A University of Exeter academic has been honoured for her work to promote social justice by Morehouse College, one of the USA’s foremost Historic Black universities. 

Helen Berry, Professor of History and Deputy Pro-Vice Chancellor for Faculty of Humanities, Arts and Social Sciences, has been inducted into the membership of the 2024 Martin Luther King Collegium of Scholars in the College of Ministers and Laity.

Others inducted into during the ceremony this month included Lord Simon Woolley, Principal of Homerton College and Deputy Vice Chancellor, University of Cambridge, the Hon. Obi Asika, Director-General of the National Council for Arts in Nigeria and Kenneth Elmore, the 14th President of Dean College and pioneer of the Howard Thurman Center for Common Ground at Boston University.

The College has a proud tradition of honouring individuals whose life and work exemplify the ethical ideals promoted by its most prominent alumnus, Dr Martin Luther King Jr. 

Members of the Collegium of Scholars are leaders whose virtue ethical, spiritual, and moral example has helped change the world. Through being inducted they are asked to use their time and talent to support another generation of ethically inspired leaders committed to building a radically inclusive humanity.

Professor Berry’s research on the history of women, children, nonconforming genders and sexualities over two decades has focused on historically-marginalised people. Her book Orphans of Empire, the Fate of London’s Foundlings, published in 2019, documents what happened to around 6,000 orphaned and abandoned children raised in the London Foundling Hospital during the first hundred years of its existence.
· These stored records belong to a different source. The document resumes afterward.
(** What each call should do; objects are named by their position. *)
Definition spec_heap (objs : list bytes) (c : heap_call) : list bytes * heap_answer :=
  match c with
  | HInsert d =>
      if len d =? 0 then (objs, HFailed "cannot insert empty object")
      else if len d >? 65536 then (objs, HFailed "object size exceeds maximum managed size")
      else (objs ++ [d], HId (hid (len (concat objs)) (len d)))
  | HGet i => (objs, HData (objs !!! i))
  | HOverwrite i d => if len d =? len (objs !!! i) then (<[i := d]> objs, HDone) else (objs, HFailed "size mismatch")
  | HDelete i => (<[i := zeros (len (objs !!! i))]> objs, HDone)
  end.

(** The calls on the heap, with the identifiers given out so far. *)
Definition run_heap (s : WritableFractalHeap * list bytes) (c : heap_call) : (WritableFractalHeap * list bytes) * heap_answer :=
  let '(fh, ids) := s in
  match c with
  | HInsert d =>
      match InsertObject fh [] d with
      | (fh, Ret id) => ((fh, ids ++ [id]), HId id)
      | (fh, Err e) => ((fh, ids), HFailed e)
      | (fh, Panic) => ((fh, ids), HCrashed)
      end
  | HGet i =>
      (s, match GetObject fh [] (ids !!! i) with Ret d => HData d | Err e => HFailed e | Panic => HCrashed end)
  | HOverwrite i d =>
      match OverwriteObject fh (ids !!! i) d with
      | Ret fh => ((fh, ids), HDone) | Err e => (s, HFailed e) | Panic => (s, HCrashed)
      end
  | HDelete i =>
      match DeleteObject fh (ids !!! i) with
      | Ret fh => ((fh, ids), HDone) | Err e => (s, HFailed e) | Panic => (s, HCrashed)
      end
  end.

Fixpoint run_heaps {S} (step : S -> heap_call -> S * heap_answer) (s : S) (cs : list heap_call) : S * list heap_answer :=
  match cs with
  | [] => (s, [])
  | c :: cs => let '(s, a) := step s c in let '(s, l) := run_heaps step s cs in (s, a :: l)
  end.
#[local] Program Instance FractalHeap_laws : @HeapLaws _ (FractalHeap_writer order) := {| heap_holds := fh_holds |}.
Next Obligation.
  intros h m room id d (objs & Hh & Hm & -> & _) (i & Hi & -> & <-)%Hm. by apply (FractalHeap.GetObject_ret h denseHeapSize (denseHeapSize - 19)).
Qed.
Next Obligation.
  intros h m room id d d' (objs & Hh & Hm & Hroom & Hat1 & Hat2) (i & Hi & -> & <-)%Hm Hd.
  pose proof (FractalHeap.OverwriteObject_ret h denseHeapSize (denseHeapSize - 19) objs i d' Hh Hi) as Ho. rewrite Hd, Z.eqb_refl in Ho.
  destruct Ho as (h' & E & Hh' & Hl1 & Hl2). exists h'. split; [done|]. apply (fh_changed h h' objs m room i d'); try done.
  split; congruence.
Qed.
Next Obligation.
  intros h m room id d (objs & Hh & Hm & Hroom & Hat1 & Hat2) (i & Hi & -> & <-)%Hm.
  destruct (FractalHeap.DeleteObject_ret h denseHeapSize (denseHeapSize - 19) objs i Hh Hi) as (h' & E & Hh' & Hl1 & Hl2). exists h'. split; [done|].
  apply (fh_changed h h' objs m room i (zeros (len (objs !!! i)))); try done; [by rewrite len_zeros by apply len_nonneg|].
  split; congruence.
Qed.
Next Obligation.
  intros h m room d (objs & Hh & Hm & -> & Hat1 & Hat2) Hd Hr.
  pose proof Hh as [_ _ _ (a & c & k & _ & Hk & Hl) Hp]. unfold denseHeapSize in Hl. pose proof (len_nonneg (concat objs)).
  destruct (FractalHeap.InsertObject_ret h denseHeapSize (denseHeapSize - 19) objs d (order h) Hh ltac:(unfold denseHeapSize in *; lia) ltac:(lia)) as (h' & E & Hh' & Hl1 & Hl2).
  exists h', (FractalHeap.hid (len (concat objs)) (len d)). split; [done|]. split; [|split; [apply hid_short; lia|]].
  - apply eq_None_not_Some. intros [y (i & Hi & Ei & _)%Hm]. destruct (FractalHeap.object_bounds objs i Hi Hp) as (A1 & A2 & A3).
    apply hid_offset in Ei; lia.
  - exists (objs ++ [d]). split; [done|]. split; [|split; [rewrite concat_app, len_app; cbn [concat]; rewrite app_nil_r; lia|split; congruence]].
    intros x y. rewrite lookup_insert. case_decide as Hx.
    + intros [= <-]. subst x. exists (length objs). rewrite length_app. cbn [length]. split; [lia|].
      unfold FractalHeap.idAt, FractalHeap.offsetOf. rewrite take_app_length. by rewrite list_lookup_total_middle.
    + intros (i & Hi & -> & <-)%Hm. exists i. rewrite length_app. cbn [length]. split; [lia|].
      rewrite FractalHeap.idAt_app by done. split; [done|]. by rewrite lookup_total_app_l.
Qed.
Next Obligation.
  intros h m room id d (objs & Hh & Hm & -> & _) (i & Hi & -> & <-)%Hm.
  by apply (FractalHeap.object_bounds objs i Hi (FractalHeap.ho_objs _ _ _ _ Hh)).
Qed.
End heap_instance.

(** Two names clash when the index hashes them alike. *)
Definition same_hash (n1 n2 : bytes) : Prop := BTreeV2.hashOf n1 = BTreeV2.hashOf n2.

Record bt_holds (bt : BTreeV2.WritableBTreeV2) (ix : gmap bytes bytes) (room : Z) : Prop := {
  bh_tree : BTreeV2.tree_ok bt;
  bh_size : BTreeV2.nodeSize bt = denseNodeSize;
  bh_room : room = BTreeV2.calculateMaxRecords bt - len (BTreeV2.records bt);
  bh_ids : forall n id, ix !! n = Some id -> BTreeV2.idsOf (BTreeV2.records bt) (BTreeV2.hashOf n) = [take 7 id] /\ short_id id;
  bh_all : forall h, BTreeV2.idsOf (BTreeV2.records bt) h <> [] -> exists n, is_Some (ix !! n) /\ BTreeV2.hashOf n = h;
  bh_inj : forall n1 n2, is_Some (ix !! n1) -> is_Some (ix !! n2) -> same_hash n1 n2 -> n1 = n2 }.

Lemma short_id_take id : short_id id -> take 7 id ++ zeros 1 = id /\ BTreeV2.heapIDBytes (le_get id) = take 7 id.
Proof.
  intros Hs. pose proof (short_id_len _ Hs) as Hl. split.
  - destruct Hs as (h & Hh & ->). rewrite take_app_le by (unfold len in Hh; lia). rewrite take_ge by (unfold len in Hh; lia). done.
  - unfold BTreeV2.heapIDBytes. replace 8%nat with (length id) by (unfold len in Hl; lia). by rewrite le_put_get.
Qed.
It was shortlisted for the Cundill Prize for History, awarded for works of global significance. 

Professor Berry has provided senior leadership in Russell Group universities for over a decade, including chairing a Vice Chancellor’s Committee on the legacy of Lord Armstrong at Newcastle University in the wake of the #BlackLivesMatter movement, which changed representation on campus and secured funding for global majority student programmes. 

Since 2020 Professor Berry has served as Head of History and Deputy Pro-Vice Chancellor for the HASS Faculty at the University of Exeter, and has promoted many equality, diversity and inclusion initiatives.  In 2017, she was appointed by the Archbishop of Canterbury to be a lay member of the Pastoral Advisory Group advising on LGBTI+ inclusion.  The ‘Living in Love and Faith’ project led to the church sanctioning the blessing of same-sex couples in 2023. 

Professor Berry said: “I was proud and honoured to receive this award.  It was inspiring to meet global leaders from many different walks of life who make significant contributions to promoting social justice, which is so fundamental to our mission here at the University of Exeter.  It definitely wasn’t about complacency or ‘job done’ but challenged everyone present to renew our efforts in these difficult times.  Holding to the vision of building a radically inclusive humanity has never been more important.”